Distance: 49.7 miles (80 km)
Avg.Time: 4 days
Start / Finish:
- Public transport is available to both monasteries from Lhasa.
Season: May – October
Maps / Info:
- For all of my multi-day walks in Tibet, I used the trekking notes and maps contained in the following two books: Gary McCue’s Trekking in Tibet (1999) & the Tibet Lonely Planet guide.
- All supplies should be brought from Lhasa.
- If you are fit, acclimatised and have good route-finding skills, there is no need to hire a porter or guide.
Route / Conditions:
- The Ganden to Samye route crosses two passes of over 5000m. If this is your first trek in Tibet, you should plan to spend at least a few days acclimatizing in Lhasa (3490m) before setting out (see Altitude in HEALTH & SAFETY). A night or two at the atmospheric Ganden Monastery (4500m) is also a good idea .
- Unless you are invited in for some Yak butter tea, it’s advisable to give Nomad encampments along the route a wide birth. They are invariably guarded by Tibetan mastiffs, a breed of dog known for its aggressive behaviour when confronted with strangers. Have some rocks at the ready if the need should arise (see Animal Encounters in HEALTH & SAFETY).
- Although there is nothing in the way of signposts or the like, route finding is not overly difficult. Pay attention to your notes/map, consult your compass regularly (you don’t want to go up the wrong valley) and don’t be shy about asking locals for directions if you are unsure. Keep that Tibetan phrasebook handy!

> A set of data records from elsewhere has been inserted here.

Lemma BuildClient_unsupported_scheme_not_authenticated_witness :
  sampleToLower (sampleScheme noAuth) <> "bearer"
  /\ sampleToLower (sampleScheme noAuth) <> "clientcert"
  /\ BuildClient unit Config (list Byte.byte) sampleScheme "bearer" "clientcert"
       sampleToLower samplePemDecode (fun b => b) sampleNewWithWatch
       sampleFromK8sError sampleFactory noAuth
     = ((None,
         Some (NotAuthenticatedError
                 (errorString "unsupported Authorization header scheme"))),
        []).
Proof.
  assert (Hb : sampleToLower (sampleScheme noAuth) <> "bearer")
    by (vm_compute; discriminate).
  assert (Hc : sampleToLower (sampleScheme noAuth) <> "clientcert")
    by (vm_compute; discriminate).
  split; [exact Hb|]. split; [exact Hc|].
  apply (BuildClient_unsupported_scheme_not_authenticated
           unit Config (list Byte.byte) sampleScheme "bearer" "clientcert"
           sampleToLower samplePemDecode (fun b => b) sampleNewWithWatch
           sampleFromK8sError sampleFactory noAuth Hb Hc).
Defined.

Lemma BuildClient_malformed_pem_fails_before_any_call_witness :
  exists err,
    BuildClient unit Config (list Byte.byte) sampleScheme "bearer" "clientcert"
      sampleToLower samplePemDecode (fun b => b) sampleNewWithWatch
      sampleFromK8sError sampleFactory certOnly
    = ((None, Some err), [])
    /\ errorKind err = Unknown
    /\ (err = errorString "failed to decode cert PEM"
        \/ err = errorString "failed to decode key PEM").
Proof.
  apply (BuildClient_malformed_pem_fails_before_any_call
           unit Config (list Byte.byte) sampleScheme "bearer" "clientcert"
           sampleToLower samplePemDecode (fun b => b) sampleNewWithWatch
           sampleFromK8sError sampleFactory certOnly).
  - discriminate.
  - reflexivity.
  - right; reflexivity.
Defined.
(** An answer that a load can read from: JSON other than [null]. *)
Definition brings_data (a : response) : bool :=
  match a with
  | Resolved (Some body) => negb (nullish body)
  | _ => false
  end.

(** What the specification promises of an action that POSTs: a re-fetch of
    the view at [view_url] when the answer reports success; otherwise an
    error notification and the state as it was. *)
Definition action_contract {S} (m : M S unit) (w : world S)
  (view_url : string) : Prop :=
  forall r a,
    In (EFetch r a) (emitted m w) ->
    req_method r = POST ->
    if status_success a
    then 1 <= gets_to view_url (emitted m w)
    else 1 <= error_notifications (emitted m w) /\
         store (snd (m w)) = store w.

Definition close_request (exchange symbol : string) : request :=
  mk_post_json "/api/monitor/close-position"
    (VObj [("exchange", VStr exchange); ("symbol", VStr symbol)]).

Definition close_question (exchange symbol : string) : string :=
  "确定要平掉 " ++ exchange ++ " 的 " ++ symbol ++ " 仓位吗？".

Definition refusal : value :=
  VObj [("status", VStr "error"); ("message", VStr "market closed")].

Definition a_position : value :=
  VObj [("id", VStr "p1"); ("exchange", VStr "binance");
        ("symbol", VStr "BTCUSDT")].

(** ** Snapshots *)

(** [o.k] where [o] is known to have properties. *)
Definition field (o : value) (k : string) : value :=
  match get o k with
  | Ok v => v
  | Throw _ => VUndef
  end.

(** The part of the component that shows view [v]. *)
Definition slice (v : vue_view) (d : Vue.data) : list value :=
  match v with
  | VDashboard => [Vue.accountStats d]
  | VStrategies => [Vue.strategies d]
  | VPositions => [Vue.positions d; Vue.positionStats d]
  | VRisk => [Vue.riskMetrics d; Vue.riskAlerts d]
  | VSettings =>
      [Vue.exchanges d; Vue.notificationSettings d; Vue.systemSettings d]
  end.

(** The same part, as a body fetched from the view's endpoint gives it. *)
Definition snapshot (v : vue_view) (body : value) : list value :=
  match v with
  | VDashboard => [field body "accountStats"]
  | VStrategies => [field body "strategies"]
  | VPositions => [field body "positions"; field body "stats"]
  | VRisk => [field body "metrics"; field body "alerts"]
  | VSettings =>
      [field body "exchanges"; field body "notification";
       field body "system"]
  end.

(** A successful fetch of [url]: a GET that brought a JSON body with
    properties to read. *)
Definition fetched (url : string) (e : event) : option value :=
  match e with
  | EFetch (mkRequest GET u _ _) (Resolved (Some body)) =>
      if String.eqb u url && negb (nullish body) then Some body else None
  | _ => None
  end.

(** The body of the most recent successful fetch of [url] in a trace, [acc]
    when there is none. *)
Fixpoint last_body (url : string) (t : list event) (acc : option value)
  : option value :=
  match t with
  | [] => acc
  | e :: t' =>
      last_body url t'
        (match fetched url e with Some b => Some b | None => acc end)
  end.

(** The invariant of the specification: every view shows what its most
    recent successful fetch brought, whole, and the initial data before the
    first one. *)
Definition snapshot_inv (w : world Vue.data) : Prop :=
  forall v : vue_view,
    slice v (store w) =
    match last_body (vue_endpoint v) (trace w) None with
    | Some body => snapshot v body
    | None => slice v Vue.initial
    end.

(** The methods of the component that do something to it or to the
    server. *)
Inductive vue_op : Type :=
| OpMounted
| OpTick
| OpChangePage (page : string)
| OpToggleSidebar
| OpLoadPageData (page : string)
| OpToggleStrategy (strategy : value)
| OpShowNewStrategyModal
| OpCreateStrategy (strategyData : value)
| OpClosePosition (position : value)
| OpHandleAlert (alert : value)
| OpSaveRiskSettings
| OpTestExchangeConnection (i : nat)
| OpSaveSettings
| OpCloseModal.

Definition run_op (E : env) {P : Platform} (op : vue_op) : M Vue.data unit :=
  match op with
  | OpMounted => Vue.mounted E
  | OpTick => Vue.tick E
  | OpChangePage page => Vue.changePage E page
  | OpToggleSidebar => Vue.toggleSidebar
  | OpLoadPageData page => Vue.loadPageData E page
  | OpToggleStrategy strategy => Vue.toggleStrategy E strategy
  | OpShowNewStrategyModal => Vue.showNewStrategyModal
  | OpCreateStrategy strategyData => Vue.createStrategy E strategyData
  | OpClosePosition position => Vue.closePosition E position
  | OpHandleAlert alert => Vue.handleAlert E alert
  | OpSaveRiskSettings => Vue.saveRiskSettings E
  | OpTestExchangeConnection i => Vue.testExchangeConnection E i
  | OpSaveSettings => Vue.saveSettings E
  | OpCloseModal => Vue.closeModal
  end.

(** The operations run one after the other, each to its end; what one of
    them throws is lost, as it is for an event handler. *)
Fixpoint run_ops (E : env) {P : Platform} (ops : list vue_op)
  (w : world Vue.data) : world Vue.data :=
  match ops with
  | [] => w
  | op :: rest => run_ops E rest (snd (run_op E op w))
  end.

Definition tests_connection (op : vue_op) : bool :=
  match op with
  | OpTestExchangeConnection _ => true
  | _ => false
  end.

(** A server for the settings view: it serves one exchange, disconnected,
    and finds it connected when asked to test it. *)
Definition served_settings : value :=
  VObj [("exchanges",
         VArr [VObj [("id", VStr "binance"); ("name", VStr "Binance");
                     ("apiKey", VStr "k"); ("secretKey", VStr "s");
                     ("enabled", VBool true);
                     ("status", VStr "DISCONNECTED")]]);
        ("notification", VObj []);
        ("system", VObj [])].

Definition settings_server : env :=
  mkEnv (fun _ r =>
           match req_method r with
           | GET => Resolved (Some served_settings)
           | POST => Resolved (Some (VObj [("status", VStr "CONNECTED")]))
           end)
        (fun _ _ => true).

(** A run that ends normally in a world where the invariant holds. *)
Definition keeps_inv (m : M Vue.data unit) : Prop :=
  forall w, snapshot_inv w ->
    exists w', m w = (Ok tt, w') /\ snapshot_inv w'.

Definition a_session : list vue_op :=
  [OpMounted; OpChangePage "positions"; OpClosePosition a_position;
   OpChangePage "settings"; OpSaveSettings; OpTick].

(** ** Active views *)

(** The panels that are marked active, by their ids, in document order. *)
Definition active_panel (e : Dash.elem) : bool :=
  Dash.is_panel e && Dash.has_class "active" e.
(** X15.  The version [download_binary] works with is the tag of the
    latest release with all of its leading v's removed, not just the
    first.  When the tag is some v's followed by a text that does not start
    with a v: every archive name the call prints (the asset it looks for,
    the archive it downloads) is built from that text and the platform
    tag, and the version it reports as installed is that text; an archive
    it requests is an asset of that name; and after the success line the
    version file holds that text. *)
Theorem version_drops_leading_vs (e : env) (w : world) (sfx : string)
    (rel : release) (n : nat) (v : string) :
  get_platform_suffix e = Some sfx ->
  latest_release e = Some rel ->
  tag_name rel = leading_vs n +:+ v ->
  Py.startswith v "v" = false ->
  let archive := "fleet-schema-gen-" +:+ v +:+ "-" +:+ sfx +:+ ".tar.gz" in
  let w' := snd (download_binary e w) in
  (exists ms,
     printed w' = printed w ++ ms /\
     Forall (fun m => names_version m archive v) ms) /\
  (forall url,
     requests w' = requests w ++ [RELEASES_URL; url] ->
     exists a, In a (assets_of rel) /\ asset_name a = archive /\
               browser_download_url a = url) /\
  (forall name,
     printed w' = printed w ++ [MsgDownloading name; MsgInstalled v] ->
     exists f, lookup_file (files w') (version_file e) = Some f /\
               contents f = v).
Proof.
  intros Hs Hl Htag Hv. cbv zeta.
  assert (Hver : version_of rel = v)
    by (unfold version_of; rewrite Htag; now apply lstrip_leading_vs).
  assert (Hname : archive_name rel sfx =
                  "fleet-schema-gen-" +:+ v +:+ "-" +:+ sfx +:+ ".tar.gz")
    by (unfold archive_name; rewrite Hver; reflexivity).
  destruct (download_binary_cases e w)
    as [(Hs' & H) | [(ms & Hl' & Hms & H) | [(sfx' & rel' & Hs' & Hl' & _ & H)
       | (sfx' & rel' & url & Hs' & Hl' & Hu & _ & H)]]];
    try congruence;
    assert (sfx' = sfx) as -> by congruence;
    assert (rel' = rel) as -> by congruence;
    rewrite H.
  - cbn [snd printed requests files]. split; [|split].
    + eexists. split; [reflexivity|]. constructor; [|constructor]. exact Hname.
    + intros url Hr. apply app_inv_head in Hr. discriminate Hr.
    + intros name Hp. apply app_inv_head in Hp. discriminate Hp.
  - destruct (is_current _ _ _ _).
    { cbn [snd listed printed requests files]. split; [|split].
      - exists []. split; [now rewrite app_nil_r | constructor].
      - intros url' Hr. apply app_inv_head in Hr. discriminate Hr.
      - intros name Hp. rewrite <- (app_nil_r (printed w)) in Hp at 1.
        apply app_inv_head in Hp. discriminate Hp. }
    apply find_asset_url_some in Hu as (a & Ha & Hn & Hurl).
    destruct (install_steps _ _ _ _ _ _ _ _) as [[o|x] w1] eqn:Hi;
      pose proof (install_steps_effects _ _ _ _ _ _ _ Hi) as (Hr & _);
      apply install_steps_cases in Hi
        as (_ & [(Hz & Hpr & _ & mode & Hm) | (z & Hz & Hpr & _)]);
      try discriminate Hz; cbn [fallback snd printed requests files];
      rewrite Hpr, Hr; cbn [downloading printed requests];
      rewrite <- ?app_assoc; cbn [app].
    + split; [|split].
      * eexists. split; [reflexivity|]. repeat constructor; assumption.
      * intros url' [= <-]%app_inv_head. exists a. repeat split; congruence.
      * intros name _. eexists.
        rewrite lookup_file_nonempty by apply version_file_nonempty.
        split; [exact Hm|]. exact Hver.
    + split; [|split].
      * eexists. split; [reflexivity|]. repeat constructor; assumption.
      * intros url' [= <-]%app_inv_head. exists a. repeat split; congruence.
      * intros name Hp%app_inv_head. discriminate Hp.
Qed.

Lemma version_drops_leading_vs_witness :
  (exists ms,
     printed (snd (download_binary linux_host_vv empty_storage)) =
       printed empty_storage ++ ms /\
     Forall (fun m => names_version m "fleet-schema-gen-2.3.1-linux-x64.tar.gz"
                        "2.3.1")
            ms) /\
  (forall url,
     requests (snd (download_binary linux_host_vv empty_storage)) =
       requests empty_storage ++ [RELEASES_URL; url] ->
     exists a, In a (assets_of release_vv) /\
               asset_name a = "fleet-schema-gen-2.3.1-linux-x64.tar.gz" /\
               browser_download_url a = url) /\
  (forall name,
     printed (snd (download_binary linux_host_vv empty_storage)) =
       printed empty_storage ++ [MsgDownloading name; MsgInstalled "2.3.1"] ->
     exists f,
       lookup_file (files (snd (download_binary linux_host_vv empty_storage)))
         (version_file linux_host_vv) = Some f /\
       contents f = "2.3.1").
Proof.
  apply (version_drops_leading_vs linux_host_vv empty_storage "linux-x64"
           release_vv 2 "2.3.1"); reflexivity.
Defined.

(** On a host whose release is tagged [vv2.3.1] the asset downloaded is the
    one named after [2.3.1], not the one named after [v2.3.1]. *)
Example two_vs_are_dropped :
  let '(r, w') := download_binary linux_host_vv empty_storage in
  requests w' = [RELEASES_URL; "https://example.test/no-v"] /\
  printed w' = [MsgDownloading "fleet-schema-gen-2.3.1-linux-x64.tar.gz";
                MsgInstalled "2.3.1"] /\
  files w' !! "/cache/Package Storage/LSP-fleet/version" = Some (mk_file 420 "2.3.1").
Proof. vm_compute. repeat split; reflexivity. Qed.

(** X16.  What [server_version] returns, when it returns, is never empty
    and never contains white space: it is a token of the probe's output or
    the word [unknown]. *)
Theorem server_version_is_a_word (e : env) (w w' : world) (v : string) :
  FleetLsp.server_version e w = (Ok v, w') ->
  v <> EmptyString /\ solid v = true.
Proof.
  unfold FleetLsp.server_version, FleetLsp.subprocess_run, FleetLsp.last_or_raise.
  intros H.
  apply bind_inv in H as [(x & _ & Hx) | (binary & w1 & _ & H)];
    [discriminate Hx|].
  assert (Hunknown : forall w2, (Ok "unknown", w2) = (Ok v, w') ->
                                v <> EmptyString /\ solid v = true).
  { intros w2 [= <- _]. split; [discriminate | reflexivity]. }
  destruct binary as [[|c b]|]; try (revert H; unfold_m; apply Hunknown).
  revert H. unfold_m.
  destruct (run_version e (String c b) (files w1)) as [|code out];
    [apply Hunknown|].
  cbn [fst snd]. destruct (code =? 0)%Z; [|apply Hunknown].
  rewrite split_strip.
  destruct (blank_or_last_token out) as [Hblank | (tok & Htok)].
  - unfold Py.split. rewrite split_from_blank by assumption. apply Hunknown.
  - rewrite (last_token_split _ _ Htok). destruct Htok as (Hne & Hs & _).
    intros [= <- _]. auto.
Qed.

Lemma server_version_is_a_word_witness :
  "old" <> EmptyString /\ solid "old" = true.
Proof.
  apply (server_version_is_a_word linux_host (installed_storage "2.3.1")
           (snd (FleetLsp.server_version linux_host (installed_storage "2.3.1")))
           "old").
  vm_compute. reflexivity.
Defined.

(** [MainWindow::updateWarningsPane]: the list is cleared, then filled
    with the warnings when there are any. *)
Definition updateWarningsPane (w : Window) (result : LoadResult) : Window :=
  let hasWarnings := match warnings result with [] => false | _ => true end in
  {| catalog := catalog w; lastLoadResult := lastLoadResult w;
     currentCatalogPath := currentCatalogPath w; courseIds := courseIds w;
     selectedRow := selectedRow w; searchText := searchText w; timerActive := timerActive w;
     courseTitle := courseTitle w; prerequisiteItems := prerequisiteItems w;
     warningsVisible := hasWarnings;
     warningsItems := if hasWarnings then warnings result else [];
     statusMessage := statusMessage w |}.

(** The item [populateCourseDetails] adds for a prerequisite. *)
Definition prereq_item (self : Catalog) (prereqId : string) : PrereqItem :=
  match get self prereqId with
  | Some prereqCourse =>
      {| item_text := prereqId; item_data := prereqId;
         item_toolTip := courseName prereqCourse; item_icon := Some SP_DialogApplyButton |}
  | None =>
      {| item_text := prereqId; item_data := prereqId;
         item_toolTip := "Missing from catalog"; item_icon := Some SP_MessageBoxWarning |}
  end.

Definition none_item : PrereqItem :=
  {| item_text := "Prerequisites: none"; item_data := ""; item_toolTip := ""; item_icon := None |}.

(** [MainWindow::populateCourseDetails]; [None] is the null pointer. *)
Definition populateCourseDetails (w : Window) (course : option Course) : Window :=
  let '(title, items) :=
    match course with
    | None => ("Course not found.", [])
    | Some c =>
        (courseNumber c ++ " — " ++ courseName c,
         match prerequisites c with
         | [] => [none_item]
         | ps => map (prereq_item (catalog w)) ps
         end)
    end in
  {| catalog := catalog w; lastLoadResult := lastLoadResult w;
     currentCatalogPath := currentCatalogPath w; courseIds := courseIds w;
     selectedRow := selectedRow w; searchText := searchText w; timerActive := timerActive w;
     courseTitle := title; prerequisiteItems := items;
     warningsVisible := warningsVisible w; warningsItems := warningsItems w;
     statusMessage := statusMessage w |}.
(** * node-mongodb-provider: the AbstractProvider base class and [utils.tick]

    A shallow embedding of the provider's callback code.  JavaScript
    closures are defunctionalised: every function literal of the source is
    a constructor of [func] holding the variables it captures, and [apply]
    gives its body.  The database driver and the callbacks supplied by
    callers are external: the driver is a table of replies indexed by the
    order in which requests are issued, a caller's callback is a table
    telling whether it throws.  The driver completes every request once, on
    a later turn of the event loop, oldest request first.  Everything
    observable is appended to a trace.

    The repository holds three versions of index.js.  The operations are
    those of the latest one (find with options, findOnly, aggregate,
    removeOnly, count, updateOne with options); [ensureIndexes] is that of
    the version that has it; of lib/index.js, the first version,
    [_getCollection] and [find] are embedded as [legacy_getCollection] and
    [legacy_find]. *)

From Stdlib Require Import List String Ascii ZArith Bool Arith Lia.
From Stdlib Require Import DecimalString.
Import ListNotations.
Local Open Scope string_scope.
Local Open Scope list_scope.
Set Warnings "-register-all".

(** JavaScript's [+] on strings. *)
Infix "+++" := String.append (right associativity, at level 60).

(** ** JavaScript values *)

(** The values the provider handles.  Numbers are the integers the driver
    reports (counts); [VColl] is a collection handle handed out by the
    driver; [VError] is [new Error(message)]. *)
Inductive value : Type :=
| VUndefined
| VNull
| VBool (b : bool)
| VNum (n : Z)
| VStr (s : string)
| VArr (items : list value)
| VObj (fields : list (string * value))
| VError (message : string)
| VColl (name : value)
| VFun (f : func)

(** Function values.  [FUser] is a callback written by the caller; the
    others are the function literals of the source. *)
with func : Type :=
| FUser (id : nat)
(* utils.tick: the wrapper [function () { try { callback.apply(this, arguments) } ... }] *)
| FTick (callback : func)
(* utils.tick: [function () { throw err; }] *)
| FRethrow (err : value)
(* index.js, latest variant: the [function (err, collection)] and the
   [function (err, result)] literal of each operation *)
| find_onCollection (conditions projection options callback : value)
| find_onResult (callback : value)
| findOne_onCollection (conditions projection callback : value)
| findOne_onDoc (conditions callback : value)
| findOnly_onCollection (conditions projection callback : value)
| findOnly_onDoc (callback : value)
| aggregate_onCollection (pipeline options callback : value)
| create_onCollection (docs callback : value)
| create_onResult (docs callback : value)
| createOne_onCollection (doc callback : value)
| createOne_onResult (doc callback : value)
| update_onCollection (conditions update callback : value)
| update_onResult (conditions callback : value)
| updateOne_onCollection (conditions update options callback : value)
| updateOne_onResult (conditions callback : value)
| findAndUpdate_onCollection (conditions update callback : value)
| findAndUpdate_onDoc (conditions callback : value)
| remove_onCollection (conditions callback : value)
| remove_onResult (conditions callback : value)
| removeOnly_onCollection (conditions callback : value)
| removeOnly_onResult (callback : value)
| findAndRemove_onCollection (conditions callback : value)
| findAndRemove_onDoc (conditions callback : value)
| count_onCollection (conditions callback : value)
| count_onResult (callback : value)
(* index.js, variant with ensureIndexes: [function (err, collection)] and
   the callback of [collection.ensureIndex] inside [create] *)
| ensureIndexes_onCollection (callback : value)
| ensureIndexes_onCreated (collection callback : value)
(* lib/index.js, first variant: the two literals of [find] *)
| legacy_find_onCollection (conditions callback : value)
| legacy_find_onResult (callback : value).

(** [if (v)] and [!v]. *)
Definition truthy (v : value) : bool :=
  match v with
  | VUndefined | VNull => false
  | VBool b => b
  | VNum n => negb (Z.eqb n 0)
  | VStr s => negb (String.eqb s "")
  | _ => true
  end.

(** [typeof v === 'function'] *)
Definition is_function (v : value) : bool :=
  match v with VFun _ => true | _ => false end.

(** [arguments[n]]: a missing argument reads as [undefined]. *)
Definition arg (n : nat) (args : list value) : value := nth n args VUndefined.

(** [v.length] *)
Definition length_of (v : value) : value :=
  match v with
  | VArr items => VNum (Z.of_nat (List.length items))
  | VStr s => VNum (Z.of_nat (String.length s))
  | _ => VUndefined
  end.

(** [v[0]] for the values [createOne] reads it from. *)
Definition first_of (v : value) : value :=
  match v with
  | VArr items => nth 0 items VUndefined
  | VStr (String c _) => VStr (String c EmptyString)
  | _ => VUndefined
  end.

(** Object literals and property assignment, keeping insertion order. *)
Fixpoint set_field (k : string) (v : value) (fields : list (string * value))
  : list (string * value) :=
  match fields with
  | [] => [(k, v)]
  | (k', v') :: rest =>
      if String.eqb k k' then (k, v) :: rest else (k', v') :: set_field k v rest
  end.

Fixpoint get_field (k : string) (fields : list (string * value)) : option value :=
  match fields with
  | [] => None
  | (k', v') :: rest => if String.eqb k k' then Some v' else get_field k rest
  end.

(** ** JSON.stringify *)

Definition dquote : string := String (ascii_of_nat 34) EmptyString.
Definition backslash : string := String (ascii_of_nat 92) EmptyString.

Definition hex_digit (n : nat) : ascii :=
  ascii_of_nat (if Nat.ltb n 10 then 48 + n else 87 + n).

Definition escape_char (c : ascii) : string :=
  let n := nat_of_ascii c in
  if Nat.eqb n 34 then backslash +++ dquote
  else if Nat.eqb n 92 then backslash +++ backslash
  else if Nat.eqb n 8 then backslash +++ "b"
  else if Nat.eqb n 9 then backslash +++ "t"
  else if Nat.eqb n 10 then backslash +++ "n"
  else if Nat.eqb n 12 then backslash +++ "f"
  else if Nat.eqb n 13 then backslash +++ "r"
  else if Nat.ltb n 32 then
    backslash +++ "u00" +++ String (hex_digit (n / 16)) (String (hex_digit (n mod 16)) EmptyString)
  else String c EmptyString.

Fixpoint escape (s : string) : string :=
  match s with
  | EmptyString => EmptyString
  | String c rest => escape_char c +++ escape rest
  end.

Definition quote (s : string) : string := dquote +++ escape s +++ dquote.

Definition string_of_Z (n : Z) : string := NilZero.string_of_int (Z.to_int n).

(** [JSON.stringify(v)]; [None] is the [undefined] it returns for
    [undefined] and for functions.  Inside an array such a value prints as
    [null], inside an object its property is left out.  Errors and driver
    handles have no enumerable property of their own in this model. *)
Fixpoint JSON_stringify (v : value) : option string :=
  match v with
  | VUndefined | VFun _ => None
  | VNull => Some "null"
  | VBool b => Some (if b then "true" else "false")
  | VNum n => Some (string_of_Z n)
  | VStr s => Some (quote s)
  | VArr items =>
      Some ("[" +++ String.concat ","
              ((fix elements (l : list value) : list string :=
                  match l with
                  | [] => []
                  | x :: rest =>
                      match JSON_stringify x with
                      | Some s => s
                      | None => "null"
                      end :: elements rest
                  end) items) +++ "]")
  | VObj fields =>
      Some ("{" +++ String.concat ","
              ((fix members (l : list (string * value)) : list string :=
                  match l with
                  | [] => []
                  | (k, x) :: rest =>
                      match JSON_stringify x with
                      | Some s => (quote k +++ ":" +++ s) :: members rest
                      | None => members rest
                      end
                  end) fields) +++ "}")
  | VError _ | VColl _ => Some "{}"
  end.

- Water sources are relatively frequent throughout the trek. Purify or treat all water.
- Drink at least 4 litres per day. Because of the cooler temperatures, one of the most common mistakes trekkers make at these altitudes is not drinking enough water. Indeed, as the initial symptoms of AMS (acute mountain sickness) are quite similar to those of dehydration, people often make the mistake of assuming they have AMS, when in actual fact they are simply dehydrated.
- I highly recommend staying the night at Ganden monastery before setting out on your walk. Magnificently situated high above the Kyi-Chu valley, it enjoys incredible views and has a short, but fascinating kora around the monastery’s boundaries.
- You will need to carry a quality tent, capable of withstanding storms and high winds.
- Do not pitch your tent too close to close to nomad encampments for reasons discussed above (i.e. dogs).
- If the weather is good and you are well and truly acclimatised, there is a very scenic camping spot (space for one or two tents) on top of Chitu la pass. Note that it can get quite windy, so be sure to have your tent well guyed out before calling it a night.
- This trek is a wonderful mixture of natural, cultural and spiritual elements.
- Gorgeous scenery from start to finish. Easy access from Lhasa. Highly recommended.